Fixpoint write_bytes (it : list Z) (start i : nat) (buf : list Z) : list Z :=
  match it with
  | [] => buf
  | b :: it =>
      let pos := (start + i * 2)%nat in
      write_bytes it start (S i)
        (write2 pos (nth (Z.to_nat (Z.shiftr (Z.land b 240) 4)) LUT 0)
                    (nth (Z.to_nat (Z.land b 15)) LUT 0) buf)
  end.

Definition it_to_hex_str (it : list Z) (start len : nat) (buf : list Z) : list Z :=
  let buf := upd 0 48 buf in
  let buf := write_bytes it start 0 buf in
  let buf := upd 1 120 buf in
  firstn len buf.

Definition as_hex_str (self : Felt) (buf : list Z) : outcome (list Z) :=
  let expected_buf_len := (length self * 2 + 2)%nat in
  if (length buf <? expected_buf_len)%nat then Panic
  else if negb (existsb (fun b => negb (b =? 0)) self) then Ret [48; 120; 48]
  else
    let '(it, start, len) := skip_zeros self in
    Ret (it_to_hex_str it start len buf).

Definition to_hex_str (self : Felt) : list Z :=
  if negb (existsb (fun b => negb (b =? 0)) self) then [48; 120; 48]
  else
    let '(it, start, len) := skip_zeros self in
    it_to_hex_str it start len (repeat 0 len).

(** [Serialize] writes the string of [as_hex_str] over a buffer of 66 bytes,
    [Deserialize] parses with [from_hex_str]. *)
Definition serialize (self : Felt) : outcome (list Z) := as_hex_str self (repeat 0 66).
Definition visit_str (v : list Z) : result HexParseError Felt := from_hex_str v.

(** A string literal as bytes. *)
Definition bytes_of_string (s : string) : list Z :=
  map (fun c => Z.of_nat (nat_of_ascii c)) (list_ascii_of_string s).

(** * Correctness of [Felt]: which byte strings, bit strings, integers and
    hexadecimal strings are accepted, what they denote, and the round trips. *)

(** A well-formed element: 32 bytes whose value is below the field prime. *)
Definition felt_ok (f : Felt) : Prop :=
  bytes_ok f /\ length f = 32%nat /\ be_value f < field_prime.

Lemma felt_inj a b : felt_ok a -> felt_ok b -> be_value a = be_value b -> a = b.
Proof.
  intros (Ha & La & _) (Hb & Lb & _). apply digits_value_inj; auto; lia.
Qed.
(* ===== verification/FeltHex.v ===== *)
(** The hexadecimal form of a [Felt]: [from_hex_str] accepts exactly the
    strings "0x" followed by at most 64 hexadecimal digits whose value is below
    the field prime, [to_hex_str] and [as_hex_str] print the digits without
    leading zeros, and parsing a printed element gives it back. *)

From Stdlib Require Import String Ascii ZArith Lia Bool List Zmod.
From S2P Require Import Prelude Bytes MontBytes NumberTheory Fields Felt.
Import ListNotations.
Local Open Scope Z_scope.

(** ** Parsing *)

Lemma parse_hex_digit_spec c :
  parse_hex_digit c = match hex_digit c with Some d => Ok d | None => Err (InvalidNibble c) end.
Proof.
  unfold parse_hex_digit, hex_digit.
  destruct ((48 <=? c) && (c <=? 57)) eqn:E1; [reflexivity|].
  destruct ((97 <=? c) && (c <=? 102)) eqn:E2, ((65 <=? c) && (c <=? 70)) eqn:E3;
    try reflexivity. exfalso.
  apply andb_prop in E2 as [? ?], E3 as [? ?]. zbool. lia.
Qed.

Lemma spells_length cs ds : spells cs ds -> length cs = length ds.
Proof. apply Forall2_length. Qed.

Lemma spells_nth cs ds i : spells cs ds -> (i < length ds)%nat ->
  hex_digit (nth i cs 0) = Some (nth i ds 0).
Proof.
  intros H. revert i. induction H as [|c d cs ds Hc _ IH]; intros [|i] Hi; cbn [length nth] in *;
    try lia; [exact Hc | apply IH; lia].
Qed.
--
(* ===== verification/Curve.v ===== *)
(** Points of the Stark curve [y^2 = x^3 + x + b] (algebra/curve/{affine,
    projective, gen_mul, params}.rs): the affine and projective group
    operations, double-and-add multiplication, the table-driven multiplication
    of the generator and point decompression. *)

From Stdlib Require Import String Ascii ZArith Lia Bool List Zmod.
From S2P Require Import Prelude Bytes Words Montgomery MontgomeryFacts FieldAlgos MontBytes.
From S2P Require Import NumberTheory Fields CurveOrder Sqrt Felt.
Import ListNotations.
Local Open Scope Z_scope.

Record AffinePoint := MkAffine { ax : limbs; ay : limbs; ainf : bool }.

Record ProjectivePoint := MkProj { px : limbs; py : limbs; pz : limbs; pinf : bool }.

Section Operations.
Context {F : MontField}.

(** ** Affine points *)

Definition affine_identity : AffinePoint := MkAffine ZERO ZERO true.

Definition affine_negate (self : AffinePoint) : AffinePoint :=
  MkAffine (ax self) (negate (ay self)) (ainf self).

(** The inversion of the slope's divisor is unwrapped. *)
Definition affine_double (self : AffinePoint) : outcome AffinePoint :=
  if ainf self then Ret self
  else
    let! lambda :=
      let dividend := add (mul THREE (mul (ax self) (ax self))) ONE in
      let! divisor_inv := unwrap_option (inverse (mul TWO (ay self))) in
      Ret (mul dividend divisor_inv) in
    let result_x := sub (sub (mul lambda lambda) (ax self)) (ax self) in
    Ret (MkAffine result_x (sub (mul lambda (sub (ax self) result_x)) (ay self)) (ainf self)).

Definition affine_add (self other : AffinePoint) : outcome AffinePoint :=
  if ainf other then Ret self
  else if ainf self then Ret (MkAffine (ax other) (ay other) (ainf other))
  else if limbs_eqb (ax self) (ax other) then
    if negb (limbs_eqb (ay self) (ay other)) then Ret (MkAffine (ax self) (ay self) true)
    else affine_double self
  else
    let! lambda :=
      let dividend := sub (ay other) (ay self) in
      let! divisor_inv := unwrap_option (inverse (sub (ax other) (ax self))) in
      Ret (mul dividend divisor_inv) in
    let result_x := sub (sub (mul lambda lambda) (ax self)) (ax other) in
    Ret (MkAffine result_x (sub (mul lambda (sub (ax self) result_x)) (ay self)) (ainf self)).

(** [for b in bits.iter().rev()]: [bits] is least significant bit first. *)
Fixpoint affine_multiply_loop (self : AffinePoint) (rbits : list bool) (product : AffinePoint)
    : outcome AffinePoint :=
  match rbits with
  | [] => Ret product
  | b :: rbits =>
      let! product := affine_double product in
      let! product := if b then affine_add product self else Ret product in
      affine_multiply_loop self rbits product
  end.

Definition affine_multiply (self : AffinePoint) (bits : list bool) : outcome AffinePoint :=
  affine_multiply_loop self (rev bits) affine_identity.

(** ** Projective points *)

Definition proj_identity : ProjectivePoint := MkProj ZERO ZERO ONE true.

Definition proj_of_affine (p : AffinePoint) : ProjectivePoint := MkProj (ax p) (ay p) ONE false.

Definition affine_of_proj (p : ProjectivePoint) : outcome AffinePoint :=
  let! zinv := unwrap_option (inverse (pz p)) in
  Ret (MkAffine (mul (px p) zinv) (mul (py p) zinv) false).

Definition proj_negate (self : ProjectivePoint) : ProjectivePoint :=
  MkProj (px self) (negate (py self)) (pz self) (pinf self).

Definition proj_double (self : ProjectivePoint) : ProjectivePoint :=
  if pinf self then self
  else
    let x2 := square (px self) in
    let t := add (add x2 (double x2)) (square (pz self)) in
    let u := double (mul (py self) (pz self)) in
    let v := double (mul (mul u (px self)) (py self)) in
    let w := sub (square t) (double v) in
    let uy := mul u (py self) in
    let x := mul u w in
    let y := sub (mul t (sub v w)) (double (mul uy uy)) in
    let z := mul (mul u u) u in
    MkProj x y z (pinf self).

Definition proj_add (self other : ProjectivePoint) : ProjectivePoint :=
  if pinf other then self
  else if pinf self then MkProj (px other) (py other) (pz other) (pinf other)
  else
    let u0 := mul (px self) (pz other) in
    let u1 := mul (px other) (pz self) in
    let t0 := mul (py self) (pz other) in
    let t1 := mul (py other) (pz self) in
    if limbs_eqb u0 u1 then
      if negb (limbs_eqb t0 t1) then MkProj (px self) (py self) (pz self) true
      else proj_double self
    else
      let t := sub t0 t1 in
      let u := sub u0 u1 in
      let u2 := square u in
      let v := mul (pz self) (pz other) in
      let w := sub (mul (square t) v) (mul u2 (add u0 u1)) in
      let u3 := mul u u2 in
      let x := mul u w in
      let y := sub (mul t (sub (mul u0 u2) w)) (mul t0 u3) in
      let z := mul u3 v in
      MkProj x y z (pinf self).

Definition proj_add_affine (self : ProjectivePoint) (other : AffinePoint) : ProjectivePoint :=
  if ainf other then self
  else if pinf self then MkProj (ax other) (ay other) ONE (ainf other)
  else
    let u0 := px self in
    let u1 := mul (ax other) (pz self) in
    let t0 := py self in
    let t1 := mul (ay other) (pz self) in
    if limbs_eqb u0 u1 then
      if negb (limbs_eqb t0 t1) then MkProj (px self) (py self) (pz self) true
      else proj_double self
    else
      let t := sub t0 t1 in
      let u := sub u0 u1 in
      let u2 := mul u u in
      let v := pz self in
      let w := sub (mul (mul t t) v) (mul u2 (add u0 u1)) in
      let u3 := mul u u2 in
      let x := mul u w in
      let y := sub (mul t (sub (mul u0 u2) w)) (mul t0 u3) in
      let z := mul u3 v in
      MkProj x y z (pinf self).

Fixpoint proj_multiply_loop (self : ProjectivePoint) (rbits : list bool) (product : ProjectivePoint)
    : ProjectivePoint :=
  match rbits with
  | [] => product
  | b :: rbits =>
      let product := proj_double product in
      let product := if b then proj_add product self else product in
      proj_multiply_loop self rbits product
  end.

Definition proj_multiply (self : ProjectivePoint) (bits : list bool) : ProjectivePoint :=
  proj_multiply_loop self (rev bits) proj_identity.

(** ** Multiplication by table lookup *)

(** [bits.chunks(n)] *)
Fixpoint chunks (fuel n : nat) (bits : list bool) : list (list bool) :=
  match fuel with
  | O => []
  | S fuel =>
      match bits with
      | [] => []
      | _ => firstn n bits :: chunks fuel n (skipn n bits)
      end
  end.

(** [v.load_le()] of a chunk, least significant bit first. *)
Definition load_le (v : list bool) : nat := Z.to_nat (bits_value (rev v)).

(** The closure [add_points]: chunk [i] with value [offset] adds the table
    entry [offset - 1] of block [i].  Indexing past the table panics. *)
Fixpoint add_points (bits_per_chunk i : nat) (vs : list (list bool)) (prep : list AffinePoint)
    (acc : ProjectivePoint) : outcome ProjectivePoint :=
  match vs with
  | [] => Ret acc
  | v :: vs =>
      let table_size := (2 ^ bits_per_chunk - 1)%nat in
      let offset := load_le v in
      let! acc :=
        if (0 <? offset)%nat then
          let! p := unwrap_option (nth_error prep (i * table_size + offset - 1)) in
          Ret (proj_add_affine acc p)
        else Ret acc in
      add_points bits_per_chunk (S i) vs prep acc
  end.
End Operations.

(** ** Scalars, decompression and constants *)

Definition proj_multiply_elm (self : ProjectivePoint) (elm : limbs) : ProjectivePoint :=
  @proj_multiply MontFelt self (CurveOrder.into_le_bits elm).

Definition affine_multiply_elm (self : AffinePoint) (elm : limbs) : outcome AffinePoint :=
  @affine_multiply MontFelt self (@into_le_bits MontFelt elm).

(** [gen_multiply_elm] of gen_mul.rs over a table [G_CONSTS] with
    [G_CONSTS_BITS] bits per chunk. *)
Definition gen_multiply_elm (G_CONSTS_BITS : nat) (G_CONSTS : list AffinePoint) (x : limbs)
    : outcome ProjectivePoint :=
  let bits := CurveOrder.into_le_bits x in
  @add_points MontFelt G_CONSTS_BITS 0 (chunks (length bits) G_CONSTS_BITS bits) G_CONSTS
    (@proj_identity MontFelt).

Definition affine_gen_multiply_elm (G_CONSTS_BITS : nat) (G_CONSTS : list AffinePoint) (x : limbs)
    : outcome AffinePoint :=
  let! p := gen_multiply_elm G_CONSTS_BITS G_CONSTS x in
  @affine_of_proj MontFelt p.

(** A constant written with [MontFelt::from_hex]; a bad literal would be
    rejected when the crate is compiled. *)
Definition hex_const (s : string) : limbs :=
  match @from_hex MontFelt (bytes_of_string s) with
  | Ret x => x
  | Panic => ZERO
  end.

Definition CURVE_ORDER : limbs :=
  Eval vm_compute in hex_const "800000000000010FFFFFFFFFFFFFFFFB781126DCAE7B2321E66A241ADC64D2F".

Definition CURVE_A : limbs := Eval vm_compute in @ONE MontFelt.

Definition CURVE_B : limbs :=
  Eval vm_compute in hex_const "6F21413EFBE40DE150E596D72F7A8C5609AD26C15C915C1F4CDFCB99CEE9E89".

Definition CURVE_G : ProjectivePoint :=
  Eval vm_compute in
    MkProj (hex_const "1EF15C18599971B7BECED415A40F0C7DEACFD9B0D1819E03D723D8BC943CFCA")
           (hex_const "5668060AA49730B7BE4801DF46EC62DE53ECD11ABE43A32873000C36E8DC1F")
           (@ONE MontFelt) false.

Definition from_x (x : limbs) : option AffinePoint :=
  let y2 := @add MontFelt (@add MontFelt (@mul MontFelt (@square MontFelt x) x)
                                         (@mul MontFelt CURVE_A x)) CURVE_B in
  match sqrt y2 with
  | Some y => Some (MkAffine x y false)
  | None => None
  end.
...
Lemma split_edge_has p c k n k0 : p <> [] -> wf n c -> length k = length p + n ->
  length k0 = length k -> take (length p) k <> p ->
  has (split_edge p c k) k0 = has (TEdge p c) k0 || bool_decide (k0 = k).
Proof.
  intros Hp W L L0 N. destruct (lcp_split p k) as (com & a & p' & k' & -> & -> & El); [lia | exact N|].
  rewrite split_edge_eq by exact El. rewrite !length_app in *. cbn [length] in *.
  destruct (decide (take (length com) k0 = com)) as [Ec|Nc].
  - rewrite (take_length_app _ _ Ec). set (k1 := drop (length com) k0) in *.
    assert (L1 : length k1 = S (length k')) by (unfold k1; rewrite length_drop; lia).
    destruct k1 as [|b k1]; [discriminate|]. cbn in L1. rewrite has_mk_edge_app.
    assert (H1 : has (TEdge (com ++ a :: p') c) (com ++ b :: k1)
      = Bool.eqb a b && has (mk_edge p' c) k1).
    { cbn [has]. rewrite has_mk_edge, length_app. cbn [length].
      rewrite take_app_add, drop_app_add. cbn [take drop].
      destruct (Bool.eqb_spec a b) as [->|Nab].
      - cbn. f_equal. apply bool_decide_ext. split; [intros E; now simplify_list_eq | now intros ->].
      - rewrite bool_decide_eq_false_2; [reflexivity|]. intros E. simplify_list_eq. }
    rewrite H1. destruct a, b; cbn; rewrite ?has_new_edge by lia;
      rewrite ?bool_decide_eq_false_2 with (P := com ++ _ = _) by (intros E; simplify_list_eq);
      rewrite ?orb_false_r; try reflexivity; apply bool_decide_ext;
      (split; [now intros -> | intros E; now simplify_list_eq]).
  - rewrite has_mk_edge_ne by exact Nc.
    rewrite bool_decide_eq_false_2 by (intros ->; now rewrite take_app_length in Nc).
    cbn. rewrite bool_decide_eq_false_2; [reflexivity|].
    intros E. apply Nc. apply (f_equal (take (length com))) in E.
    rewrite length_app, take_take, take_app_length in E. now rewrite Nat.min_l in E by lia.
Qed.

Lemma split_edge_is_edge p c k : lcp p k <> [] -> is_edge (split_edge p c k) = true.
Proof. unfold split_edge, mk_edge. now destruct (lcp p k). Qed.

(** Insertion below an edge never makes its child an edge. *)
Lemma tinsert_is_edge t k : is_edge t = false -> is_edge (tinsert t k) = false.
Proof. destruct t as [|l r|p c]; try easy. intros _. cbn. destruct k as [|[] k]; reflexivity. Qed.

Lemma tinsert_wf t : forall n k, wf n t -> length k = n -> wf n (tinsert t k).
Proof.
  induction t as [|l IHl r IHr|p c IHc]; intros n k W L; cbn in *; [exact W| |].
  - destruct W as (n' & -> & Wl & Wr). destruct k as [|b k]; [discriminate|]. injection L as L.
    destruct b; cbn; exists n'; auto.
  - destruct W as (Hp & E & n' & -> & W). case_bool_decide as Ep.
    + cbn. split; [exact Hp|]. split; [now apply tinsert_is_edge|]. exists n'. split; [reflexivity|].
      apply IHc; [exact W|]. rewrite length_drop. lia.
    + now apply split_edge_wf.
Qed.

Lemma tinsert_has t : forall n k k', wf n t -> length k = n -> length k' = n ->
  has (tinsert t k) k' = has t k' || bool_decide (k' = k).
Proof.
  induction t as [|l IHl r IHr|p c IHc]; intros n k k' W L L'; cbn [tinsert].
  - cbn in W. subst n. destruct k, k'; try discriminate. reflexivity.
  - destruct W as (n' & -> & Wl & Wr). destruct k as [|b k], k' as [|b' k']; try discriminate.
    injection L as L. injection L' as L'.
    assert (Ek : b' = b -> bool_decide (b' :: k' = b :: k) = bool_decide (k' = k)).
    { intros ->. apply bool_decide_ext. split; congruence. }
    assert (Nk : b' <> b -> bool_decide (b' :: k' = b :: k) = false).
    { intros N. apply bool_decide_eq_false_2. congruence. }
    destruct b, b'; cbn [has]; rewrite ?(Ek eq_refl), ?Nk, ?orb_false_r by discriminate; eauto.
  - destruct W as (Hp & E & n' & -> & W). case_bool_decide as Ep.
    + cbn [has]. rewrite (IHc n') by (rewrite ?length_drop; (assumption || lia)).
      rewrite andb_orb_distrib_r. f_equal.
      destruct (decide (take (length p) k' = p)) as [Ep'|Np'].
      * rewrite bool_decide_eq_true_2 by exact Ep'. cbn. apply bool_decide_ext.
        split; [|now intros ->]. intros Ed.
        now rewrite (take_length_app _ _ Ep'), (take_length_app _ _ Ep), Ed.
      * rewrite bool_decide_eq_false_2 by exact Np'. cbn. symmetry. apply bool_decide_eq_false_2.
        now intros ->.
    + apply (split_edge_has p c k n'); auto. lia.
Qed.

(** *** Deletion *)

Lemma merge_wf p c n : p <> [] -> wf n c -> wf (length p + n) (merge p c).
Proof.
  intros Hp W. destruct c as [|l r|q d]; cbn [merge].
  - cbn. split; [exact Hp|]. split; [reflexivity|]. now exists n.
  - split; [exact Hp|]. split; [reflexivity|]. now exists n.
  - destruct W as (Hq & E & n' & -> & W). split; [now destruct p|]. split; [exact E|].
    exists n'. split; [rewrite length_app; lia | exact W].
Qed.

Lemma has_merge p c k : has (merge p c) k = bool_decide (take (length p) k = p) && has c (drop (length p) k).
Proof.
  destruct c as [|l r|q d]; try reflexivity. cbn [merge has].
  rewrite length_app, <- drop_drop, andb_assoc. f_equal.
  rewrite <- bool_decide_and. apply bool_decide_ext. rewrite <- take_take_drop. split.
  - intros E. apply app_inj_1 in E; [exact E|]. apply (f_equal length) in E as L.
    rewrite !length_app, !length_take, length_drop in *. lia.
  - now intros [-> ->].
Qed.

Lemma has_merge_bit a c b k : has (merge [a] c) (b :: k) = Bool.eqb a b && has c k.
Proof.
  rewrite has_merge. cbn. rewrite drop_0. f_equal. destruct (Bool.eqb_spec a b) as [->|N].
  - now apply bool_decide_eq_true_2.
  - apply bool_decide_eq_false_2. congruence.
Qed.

**TASK STATEMENT**
Among the entries above, copy exactly only the lines starting with the one containing "Fixpoint write_bytes (it" and going through the one containing "Definition felt_ok (f", both ends included.

**FINAL ANSWER**
Fixpoint write_bytes (it : list Z) (start i : nat) (buf : list Z) : list Z :=
  match it with
  | [] => buf
  | b :: it =>
      let pos := (start + i * 2)%nat in
      write_bytes it start (S i)
        (write2 pos (nth (Z.to_nat (Z.shiftr (Z.land b 240) 4)) LUT 0)
                    (nth (Z.to_nat (Z.land b 15)) LUT 0) buf)
  end.

Definition it_to_hex_str (it : list Z) (start len : nat) (buf : list Z) : list Z :=
  let buf := upd 0 48 buf in
  let buf := write_bytes it start 0 buf in
  let buf := upd 1 120 buf in
  firstn len buf.

Definition as_hex_str (self : Felt) (buf : list Z) : outcome (list Z) :=
  let expected_buf_len := (length self * 2 + 2)%nat in
  if (length buf <? expected_buf_len)%nat then Panic
  else if negb (existsb (fun b => negb (b =? 0)) self) then Ret [48; 120; 48]
  else
    let '(it, start, len) := skip_zeros self in
    Ret (it_to_hex_str it start len buf).

Definition to_hex_str (self : Felt) : list Z :=
  if negb (existsb (fun b => negb (b =? 0)) self) then [48; 120; 48]
  else
    let '(it, start, len) := skip_zeros self in
    it_to_hex_str it start len (repeat 0 len).

(** [Serialize] writes the string of [as_hex_str] over a buffer of 66 bytes,
    [Deserialize] parses with [from_hex_str]. *)
Definition serialize (self : Felt) : outcome (list Z) := as_hex_str self (repeat 0 66).
Definition visit_str (v : list Z) : result HexParseError Felt := from_hex_str v.

(** A string literal as bytes. *)
Definition bytes_of_string (s : string) : list Z :=
  map (fun c => Z.of_nat (nat_of_ascii c)) (list_ascii_of_string s).

(** * Correctness of [Felt]: which byte strings, bit strings, integers and
    hexadecimal strings are accepted, what they denote, and the round trips. *)

(** A well-formed element: 32 bytes whose value is below the field prime. *)
Definition felt_ok (f : Felt) : Prop :=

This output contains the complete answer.